**WORK TO BE COMPLETED:**
Below is a block of entries; repeat exactly the lines starting at the line that contains "agent_max_tool_iterations psettings - tool_iterations" and ending at the line that contains "replace (plan (apply_patch", both included.

Stored data entries

Lemma run_bounded (k : nat) r cur' r' : agent_compiler_mode_enabled psettings = false → plan (state r) = None → (1 ≤ k)%nat →
  agent_max_tool_iterations psettings - tool_iterations (usage_of (state r)) ≤ Z.of_nat k →
  graph_run (2 * k + 1) planner r = Ok (cur', r') →
  cur' = END ∧ task_status (state r') = COMPLETED ∧
  tool_iterations (usage_of (state r')) ≤ tool_iterations (usage_of (state r)) + Z.of_nat k.
Proof.
  intros Hmode. revert r. induction k as [|k IH]; intros r Hplan Hk Hcap; [lia|].
  replace (2 * S k + 1)%nat with (S (S (2 * k + 1))) by lia. set (steps := (2 * k + 1)%nat) in *.
  destruct (planner_quiet (invocations r) (state r) Hmode Hplan) as [Hplan1 Hit1].
  rewrite run_S. cbn [graph_step]. destruct (planner_node _ _) as [p n]. cbn [fst] in *. cbn [res_bind mbind fst snd].
  generalize dependent (apply_patch (state r) p). intros s1 Hplan1 Hit1. unfold _route_after_planner. case_bool_decide.
  2: { intros H1. apply (ui_ends steps) in H1 as (-> & Hst & Hit). cbn [state] in Hit. split_and!; [done..|]. rewrite Hit, Hit1. lia. }
  rewrite run_S. intros H1. apply res_bind_ok in H1 as ([c2 r2] & H2 & H1). apply res_bind_ok in H2 as (p2 & Hp2 & [= <- <-]).
  cbn [state invocations batches fst snd] in *. pose proof (Hquiet _ _ _ Hplan1 Hp2) as Hplan2.
  destruct (Hiterates _ _ _ Hp2) as [[Hu Hst]|(u & Hu & Hit2)].
  { unfold _route_after_tools in H1. cbn [apply_patch task_status] in H1. rewrite Hst in H1.
    replace steps with (S (2 * k)) in H1 by (subst steps; lia). apply ui_ends in H1 as (-> & ? & Hit). split_and!; [done..|].
    cbn [state] in Hit. rewrite Hit, usage_apply, Hu. cbn [from_option]. lia. }
  assert (tool_iterations (usage_of (apply_patch s1 p2)) = 1 + tool_iterations (usage_of (state r))) as Hit3.
  { rewrite usage_apply, Hu. cbn [from_option id]. lia. }
  unfold _route_after_tools in H1. case_bool_decide.
  2: { replace steps with (S (2 * k)) in H1 by (subst steps; lia). apply ui_ends in H1 as (-> & ? & Hit). cbn [state] in Hit. split_and!; [done..|]. lia. }
  replace (plan (apply_patch s1 p2)) with (@None Plan) in H1 by done.
  destruct (Z.leb_spec (agent_max_tool_iterations psettings) (tool_iterations (usage_of (apply_patch s1 p2)))).
  - replace steps with (S (2 * k)) in H1 by (subst steps; lia). apply ui_ends in H1 as (-> & ? & Hit). cbn [state] in Hit. split_and!; [done..|]. lia.
  - apply IH in H1 as (-> & ? & Hit); cbn [state] in *; [split_and!; [done..|]; lia|done|lia|lia].
Qed.
End graph.

(** ** The run of an agent: the graph with the tool executor *)
Section agent_run.
Context (add_messages : list message → list message → list message).
Context (emit_ui : bool) (parse_components : text → list json).
Context (json_dumps : json → string) (json_loads : string → option json) (repr : json → string).
Context (summarize_into_slots : string → string → json → json).
Context (cfg : ExecutorSettings) (platform_tools org_tools : list (string * Tool)).
Context (fates : nat → nat → Call → call_fate).

(** The [b]-th batch of a run *)
Definition tools_node (b : nat) (s : AgentState) : res Patch :=
  tool_executor_node json_dumps json_loads repr summarize_into_slots cfg platform_tools org_tools (fates b) s.

Definition agent_run (steps : nat) (r : Run) : res (GraphNode * Run) :=
  graph_run add_messages emit_ui parse_components tools_node steps planner r.

Definition usage_ok_of (r : Run) : Prop :=
  usage_ok cfg platform_tools org_tools (excluded_of (state r)) (usage_of (state r)).

(** C23. Wherever a run that starts with no usage gets, after any number of
    nodes and whatever model and tools do: the counters of calls, billable
    calls and failed calls agree with the name lists, the log and the per-tool
    counts; no tool ran more often than its cap nor the organisation's tools
    more often than theirs; and no signature is recorded as completed twice. *)
Theorem run_keeps_accounts (steps : nat) (r r' : Run) (cur : GraphNode)
    (Hstart : usage_of (state r) = no_usage) (Hrun : agent_run steps r = Ok (cur, r')) : usage_ok_of r'.
Proof.
  apply (graph_run_keeps add_messages emit_ui parse_components tools_node (usage_ok cfg platform_tools org_tools)) in Hrun as [H _];
    [exact H|..].
  - intros e u t p m [[] [] ?]. split; [by destruct u|by destruct u|by destruct u].
  - intros b s p u Hs Hnode Hu. by eapply node_usage_ok.
  - intros b s p m Hnode. by apply (node_context _ _ _ _ _ _ _ _ _ _ Hnode).
  - rewrite Hstart. apply usage_ok_start.
Qed.

Lemma run_meters_field (f : TurnUsage → Z) (g : RunUsage → Z) steps r cur r' :
  (∀ u t p m, g (_accumulate_usage u t p m) = g u + f t) → f no_tokens = 0 → (∀ u u', meter u = meter u' → g u = g u') →
  agent_run steps r = Ok (cur, r') →
  g (usage_of (state r')) = g (usage_of (state r)) + answered_tokens f (invocations r) (invocations r').
Proof.
  intros Hfg Hf Hg. apply run_metered; [done|done|]. intros b s p u Hnode Hu. apply Hg. by eapply node_meter.
Qed.

(** A run meters every reply of the model exactly once: wherever a run
    that starts with no usage gets, its token counters are the sums over all
    replies so far (planner turns, discarded first attempts of a retry or a
    repair, fallbacks and the UI generator's), and so are the sums over the
    turns recorded for pricing. *)
Theorem run_meters_every_reply (steps : nat) (r r' : Run) (cur : GraphNode)
    (Hstart : usage_of (state r) = no_usage) (Hrun : agent_run steps r = Ok (cur, r')) :
  let u := usage_of (state r') in
  let answered f := answered_tokens f (invocations r) (invocations r') in
  (tokens_in u, tokens_out u, cache_read_tokens u, cache_creation_tokens u) =
    (answered in_tokens, answered out_tokens, answered cache_read, answered cache_creation) ∧
  (lsum turn_in (turns u), lsum turn_out (turns u), lsum turn_cache_read (turns u), lsum turn_cache_creation (turns u)) =
    (answered in_tokens, answered out_tokens, answered cache_read, answered cache_creation).
Proof.
  pose proof (λ f g H1 H2 H3, run_meters_field f g steps r cur r' H1 H2 H3 Hrun) as H. rewrite Hstart in H.
  assert (∀ (f : TurnUsage → Z) (h : TurnRecord → Z) u t p m, (∀ p m t, h (turn_of p m t) = f t) →
    lsum h (turns (_accumulate_usage u t p m)) = lsum h (turns u) + f t) as Hturns.
  { intros f h u t p m Hh. replace (turns (_accumulate_usage u t p m)) with (turns u ++ [turn_of p m t]) by (by destruct u).
    by rewrite lsum_snoc, Hh. }
  cbn zeta. split; f_equal; [f_equal; [f_equal|]| |f_equal; [f_equal|]|].
  all: match goal with
       | |- lsum ?h _ = answered_tokens ?f _ _ =>
           apply (H f (λ u, lsum h (turns u))); [by intros; apply Hturns|done|intros u u' [= ? ? ? ? Ht]; by rewrite ?Ht]
       | |- ?g _ = answered_tokens ?f _ _ => apply (H f g); [intros [] *; apply Z.add_comm|done|intros u u' [= ? ? ? ? Ht]; by rewrite ?Ht]
       end.
Qed.

(** C24. Without compiler mode a run ends, whatever the model answers and the
    tools do: with k the larger of 1 and the iteration cap, it is at END after
    at most 2k + 1 nodes unless a node raises, has executed at most k batches,
    and its status is then COMPLETED, also when the planner or the executor
    reported FAILED. *)
Theorem run_ends (r : Run) (Hmode : agent_compiler_mode_enabled psettings = false) (Hplan : plan (state r) = None)
    (Hstart : usage_of (state r) = no_usage) :
  let k := Z.max 1 (agent_max_tool_iterations psettings) in
  outcome (λ '(cur, r'), cur = END ∧ task_status (state r') = COMPLETED ∧ tool_iterations (usage_of (state r')) ≤ k)
    (λ _, True) (agent_run (2 * Z.to_nat k + 1) r).
Proof.
  cbn zeta. set (k := Z.max 1 _). destruct (agent_run _ r) as [[cur r']|e] eqn:E; [|done]. cbn.
  assert (tool_iterations (usage_of (state r)) = 0) as H0 by by rewrite Hstart.
  apply run_bounded in E as (? & ? & Hit); [split_and!; [done..|]; lia| | |done|done|lia|lia].
  - intros b s p Hnode. by apply (node_iterations _ _ _ _ _ _ _ _ _ _ Hnode).
  - intros b s p Hs Hnode. by apply (node_context _ _ _ _ _ _ _ _ _ _ Hnode).
Qed.
End agent_run.
End planner.

(** ** Concrete runs *)
Module RunDemo.

Definition psettings (compiler : bool) : PlannerSettings :=
  MkPlannerSettings "openrouter" "m" "" "" "" "" [("google", "g")] "openrouter" "ui" compiler 2.

Definition one : TurnUsage := MkTurnUsage 10 3 0 0.

(** A tool call, the answer, the components *)
Definition llm (i : nat) : llm_answer :=
  match i with
  | O => Reply "" [MkCall "1" "search" []] one
  | 1%nat => Reply "costs 3.50 today" [] one
  | _ => Reply "{}" [] one
  end.

Definition start : Run :=
  MkRun (MkAgentState [Human "hi"] PLANNING (MkMetadata no_usage [] false []) (JObj []) None) 0 0.

Notation run_with compiler answers validate steps :=
  (agent_run (psettings compiler) None answers (λ _, true) (λ _ _ _, false) unit (λ _, None) (λ _ _, None) (λ _, "")
    (λ _, Ok (JObj [])) validate ["search"] app true (λ _, []) ExecutorDemo.demo_dumps (λ _, Some (JObj [])) (λ _, "")
    (λ _ _ s, s) ExecutorDemo.cfg ExecutorDemo.platform [] (λ _, ExecutorDemo.fate) steps start).

Definition no_plans : json → res Plan := λ _, Raise (ValueError "no plan").

(** The run is at END after [n] invocations. *)
Definition ended (n : nat) (x : res (GraphNode * Run)) : bool :=
  match x with Ok (cur, r') => bool_decide (cur = END) && Nat.eqb (invocations r') n | Raise _ => false end.

Lemma demo_ends : ended 3 (run_with false llm no_plans 4) = true.
Proof. vm_compute. reflexivity. Qed.

Lemma run_keeps_accounts_witness :
  match run_with false llm no_plans 4 with
  | Ok (_, r') => usage_ok_of ExecutorDemo.cfg ExecutorDemo.platform [] r'
  | Raise _ => False
  end.
Proof.
  pose proof demo_ends as H. destruct (run_with false llm no_plans 4) as [[cur r']|e] eqn:E; [|discriminate].
  exact (run_keeps_accounts _ _ _ _ _ _ _ _ _ _ _ _ _ _ _ _ _ _ _ _ _ _ _ 4%nat start r' cur eq_refl E).
Defined.

(** Three replies of ten input tokens each, the UI generator's included *)
Lemma run_meters_every_reply_witness :
  match run_with false llm no_plans 4 with
  | Ok (_, r') => tokens_in (usage_of (state r')) = 30 ∧ lsum turn_out (turns (usage_of (state r'))) = 9
  | Raise _ => False
  end.
Proof.
  pose proof demo_ends as H. destruct (run_with false llm no_plans 4) as [[cur r']|e] eqn:E; [|discriminate].
  destruct (run_meters_every_reply _ _ _ _ _ _ _ _ _ _ _ _ _ _ _ _ _ _ _ _ _ _ _ 4%nat start r' cur eq_refl E) as [H1 H2].
  injection H1 as -> _ _ _. injection H2 as _ -> _ _. apply andb_prop in H as [_ H%Nat.eqb_eq]. rewrite H. split; reflexivity.
Defined.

**PROBLEM SOLUTION:**
  agent_max_tool_iterations psettings - tool_iterations (usage_of (state r)) ≤ Z.of_nat k →
  graph_run (2 * k + 1) planner r = Ok (cur', r') →
  cur' = END ∧ task_status (state r') = COMPLETED ∧
  tool_iterations (usage_of (state r')) ≤ tool_iterations (usage_of (state r)) + Z.of_nat k.
Proof.
  intros Hmode. revert r. induction k as [|k IH]; intros r Hplan Hk Hcap; [lia|].
  replace (2 * S k + 1)%nat with (S (S (2 * k + 1))) by lia. set (steps := (2 * k + 1)%nat) in *.
  destruct (planner_quiet (invocations r) (state r) Hmode Hplan) as [Hplan1 Hit1].
  rewrite run_S. cbn [graph_step]. destruct (planner_node _ _) as [p n]. cbn [fst] in *. cbn [res_bind mbind fst snd].
  generalize dependent (apply_patch (state r) p). intros s1 Hplan1 Hit1. unfold _route_after_planner. case_bool_decide.
  2: { intros H1. apply (ui_ends steps) in H1 as (-> & Hst & Hit). cbn [state] in Hit. split_and!; [done..|]. rewrite Hit, Hit1. lia. }
  rewrite run_S. intros H1. apply res_bind_ok in H1 as ([c2 r2] & H2 & H1). apply res_bind_ok in H2 as (p2 & Hp2 & [= <- <-]).
  cbn [state invocations batches fst snd] in *. pose proof (Hquiet _ _ _ Hplan1 Hp2) as Hplan2.
  destruct (Hiterates _ _ _ Hp2) as [[Hu Hst]|(u & Hu & Hit2)].
  { unfold _route_after_tools in H1. cbn [apply_patch task_status] in H1. rewrite Hst in H1.
    replace steps with (S (2 * k)) in H1 by (subst steps; lia). apply ui_ends in H1 as (-> & ? & Hit). split_and!; [done..|].
    cbn [state] in Hit. rewrite Hit, usage_apply, Hu. cbn [from_option]. lia. }
  assert (tool_iterations (usage_of (apply_patch s1 p2)) = 1 + tool_iterations (usage_of (state r))) as Hit3.
  { rewrite usage_apply, Hu. cbn [from_option id]. lia. }
  unfold _route_after_tools in H1. case_bool_decide.
  2: { replace steps with (S (2 * k)) in H1 by (subst steps; lia). apply ui_ends in H1 as (-> & ? & Hit). cbn [state] in Hit. split_and!; [done..|]. lia. }
  replace (plan (apply_patch s1 p2)) with (@None Plan) in H1 by done.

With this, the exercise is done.